7 Conclusions and future works The results of developmental evaluation using TAG representation clearly demonstrate a form of problem-driven incremental learning. DEVTAG has been provided with a family of related problems of increasing difficulty, and it has proceeded to solve them incrementally. We believe this is a landmark in itself. The computational cost of the approach is also worth noting (though it is not the primary focus of this work), DEVTAG being much less expensive than the other approaches in computational cost, as well as yielding much more (a family of functions rather than just one) in return for that computational investment.
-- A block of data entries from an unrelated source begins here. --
(* ===== verification/UartSpec.v ===== *)
(** * Output reaches the wire in order: the theorems about kernel/uart.c and
      kernel/printf.c *)

From S2P Require Import Prelude Params Memory Kalloc Block State Sched SchedSpec Quiet Sleeping Kcopy.
From S2P Require Import Uart Bio BioSpec Cache Log LogSpec.

(** ** The transmit ring *)

Definition ulen (u : uart) : Z := (uart_tx_w u - uart_tx_r u) mod 2 ^ 64.
Definition ubyte (u : uart) (k : Z) : Z :=
  uart_tx_buf u !!! Z.to_nat ((uart_tx_r u + k) mod UART_TX_BUF_SIZE).
(** The bytes that wait in the ring. *)
Definition uqueue (u : uart) : list Z := ubyte u <$> upto (ulen u).

Record uart_ok (u : uart) : Prop := {
  uo_buf : length (uart_tx_buf u) = Z.to_nat UART_TX_BUF_SIZE;
  uo_r : 0 <= uart_tx_r u < 2 ^ 64;
  uo_w : 0 <= uart_tx_w u < 2 ^ 64;
  uo_len : ulen u <= UART_TX_BUF_SIZE;
  uo_bytes : Forall (fun b => 0 <= b < 256) (uart_tx_buf u);
}.

Ltac uart_lia := unfold ulen, UART_TX_BUF_SIZE, uwrap in *; Z.div_mod_to_equations; lia.

Definition uput (c : Z) (u : uart) : uart :=
  set_uart_tx_w (u64 (uart_tx_w u + 1))
    (set_uart_tx_buf (<[Z.to_nat (uart_tx_w u mod UART_TX_BUF_SIZE) := u8 c]> (uart_tx_buf u)) u).

Lemma ulen_bound u : 0 <= ulen u < 2 ^ 64.
Proof. unfold ulen. apply Z.mod_pos_bound. lia. Qed.

Lemma ufull_spec u :
  uart_ok u -> (uart_tx_w u =? u64 (uart_tx_r u + UART_TX_BUF_SIZE)) = (ulen u =? UART_TX_BUF_SIZE).
Proof.
  intros [_ Hr Hw _ _]. destruct (Z.eqb_spec (ulen u) UART_TX_BUF_SIZE).
  - apply Z.eqb_eq. uart_lia.
  - apply Z.eqb_neq. uart_lia.
Qed.

Lemma uempty_spec u : uart_ok u -> (uart_tx_w u =? uart_tx_r u) = (ulen u =? 0).
Proof.
  intros [_ Hr Hw _ _]. destruct (Z.eqb_spec (ulen u) 0).
  - apply Z.eqb_eq. uart_lia.
  - apply Z.eqb_neq. uart_lia.
Qed.

Lemma uput_queue c u :
  uart_ok u -> ulen u < UART_TX_BUF_SIZE ->
  uart_ok (uput c u) /\ uqueue (uput c u) = uqueue u ++ [u8 c] /\ ulen (uput c u) = ulen u + 1.
Proof.
  intros [Hd Hr Hw Hl Hby] Hlt. pose proof (ulen_bound u) as Hb.
  assert (Hq : ulen (uput c u) = ulen u + 1).
  { unfold ulen, uput. cbn [uart_tx_w uart_tx_r set_uart_tx_w set_uart_tx_buf]. uart_lia. }
  assert (Hwm : uart_tx_w u mod UART_TX_BUF_SIZE = (uart_tx_r u + ulen u) mod UART_TX_BUF_SIZE)
    by uart_lia.
  split_and!; [| |done].
  - constructor; [|done|apply (uwrap_bound 64); lia|lia|].
    + unfold uput. cbn. by rewrite length_insert.
    + apply Forall_insert; [done|]. apply (uwrap_bound 8). lia.
  - unfold uqueue. rewrite Hq, upto_snoc, fmap_app by lia. f_equal.
    + apply list_fmap_ext. intros k j Hj%list_elem_of_lookup_2%elem_of_upto.
      unfold ubyte, uput. cbn [uart_tx_buf uart_tx_r set_uart_tx_w set_uart_tx_buf].
      rewrite list_lookup_total_insert_ne; [done|]. rewrite Hwm. intros E.
      apply Z2Nat.inj in E; [|unfold UART_TX_BUF_SIZE; Z.div_mod_to_equations; lia..].
      unfold UART_TX_BUF_SIZE in *. clear -E Hj Hlt Hb. Z.div_mod_to_equations. lia.
    + cbn [fmap list_fmap]. f_equal. unfold ubyte, uput.
      cbn [uart_tx_buf uart_tx_r set_uart_tx_w set_uart_tx_buf]. rewrite <-Hwm.
      apply list_lookup_total_insert_eq. rewrite Hd.
      pose proof (Z.mod_pos_bound (uart_tx_w u) UART_TX_BUF_SIZE ltac:(by compute)).
      unfold UART_TX_BUF_SIZE in *. lia.
Qed.

Definition upop (u : uart) : uart := set_uart_tx_r (u64 (uart_tx_r u + 1)) u.

Lemma upop_queue u :
  uart_ok u -> 0 < ulen u ->
  let c := uart_tx_buf u !!! Z.to_nat (uart_tx_r u mod UART_TX_BUF_SIZE) in
  uart_ok (upop u) /\ uqueue u = c :: uqueue (upop u) /\ ulen (upop u) = ulen u - 1 /\ u8 c = c.
Proof.
  intros [Hd Hr Hw Hl Hby] Hlt c. pose proof (ulen_bound u) as Hb.
  assert (Hq : ulen (upop u) = ulen u - 1).
  { unfold ulen, upop. cbn [uart_tx_w uart_tx_r set_uart_tx_r]. uart_lia. }
  split_and!; [|unfold uqueue|done|].
  - constructor; [done|apply (uwrap_bound 64); lia|done|lia|done].
  - rewrite Hq, (upto_cons (ulen u)) by done. cbn [fmap list_fmap]. f_equal.
    + unfold ubyte. by rewrite Z.add_0_r.
    + rewrite <-list_fmap_compose. apply list_fmap_ext. intros k j _. unfold compose, ubyte, upop.
      cbn [uart_tx_buf uart_tx_r set_uart_tx_r]. f_equal. f_equal. uart_lia.
  - apply (uwrap_small 8). apply (Forall_lookup_1 _ _ (Z.to_nat (uart_tx_r u mod UART_TX_BUF_SIZE)) c Hby).
    apply list_lookup_lookup_total_lt. rewrite Hd.
    pose proof (Z.mod_pos_bound (uart_tx_r u) UART_TX_BUF_SIZE ltac:(by compute)).
    unfold UART_TX_BUF_SIZE in *. lia.
Qed.

(** ** uartstart and uartputc *)

Section uart.
Context {HF : Fuel} {HU : UartHw} (me : nat) (q : proc).

Lemma uget_eq {A} (f : uart -> A) s : uget f s = Done (f (k_uart s)) s.
Proof using. done. Qed.

Lemma wp_uget {A} (f : uart -> A) s (Q : A -> kernel -> Prop) :
  Q (f (k_uart s)) s -> wp (uget f) s Q.
Proof using. intros. by eapply wp_done. Qed.

Lemma wp_uset f s (Q : unit -> kernel -> Prop) :
  Q tt (set_k_uart (f (k_uart s)) s) -> wp (uset f) s Q.
Proof using. intros. by eapply wp_done. Qed.

Lemma running_uart u s : running me q s -> running me q (set_k_uart u s).
Proof using. intros Hr. by eapply running_same. Qed.

(** The bytes the driver was given, in order: those on the wire and those in
    the ring. *)
Definition given (u : uart) : list Z := uart_sent u ++ uqueue u.

(** What stays the same while bytes move from the ring to the wire. *)
Record flow (u u' : uart) : Prop := {
  fl_ok : uart_ok u';
  fl_given : given u' = given u;
  fl_lock : uart_tx_lock u' = uart_tx_lock u;
  fl_rx : uart_rx u' = uart_rx u;
  fl_sent : uart_sent u `prefix_of` uart_sent u';
}.

Lemma flow_refl u : uart_ok u -> flow u u.
Proof using. by split. Qed.

Lemma flow_busy u u' n : flow u u' -> flow u (set_uart_busy n u').
Proof using. intros [[] ? ? ? ?]. by constructor. Qed.

(** One byte goes to the wire. *)
Lemma flow_send u u' n :
  flow u u' -> 0 < ulen u' ->
  let c := uart_tx_buf u' !!! Z.to_nat (uart_tx_r u' mod UART_TX_BUF_SIZE) in
  flow u (set_uart_busy n (set_uart_sent (uart_sent u' ++ [u8 c]) (upop u'))).
Proof using.
  intros [Hok Hg Hl Hr Hs] Hlt c. destruct (upop_queue u' Hok Hlt) as (Hok' & Hq & Hlen & Hc).
  fold c in Hq, Hc. apply flow_busy. constructor; try done.
  - by destruct Hok'.
  - rewrite <-Hg. unfold given. cbn [uart_sent set_uart_sent].
    change (uqueue (set_uart_sent (uart_sent u' ++ [u8 c]) (upop u'))) with (uqueue (upop u')).
    by rewrite Hq, Hc, <-app_assoc.
  - cbn [uart_sent set_uart_sent]. by apply prefix_app_r.
Qed.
Equally important, the results strongly suggest that developmental evaluation has promoted the evolution of modular structure, and this is certainly our impression on viewing the evolved genotypes. Confirming it is primarily a matter of developing an operational measure for modularity applicable to the TAG representation. Hornby [10] has recently considered this question, but his metrics are based on an assumption of explicit representation of modularity, hence it is not easy to see how to extend them to our work. Finding an appropriate metric for modularity and code re-use is our primary short-term goal. The work reported here is primarily a pilot study for a larger-scale approach with a more sophisticated developmental process. The TAG representation is crucial to this, because it removes any difficulty in ensuring that intermediate developmental stages can be evaluated. We plan to replace DEVTAG’s trivial developmental process with a more sophisticated approach based on a TAG analogue to L-systems. We aim to apply this system to a range of problems, and to analyse its behaviour, particularly in terms of the modularity and complexity of evolved solutions.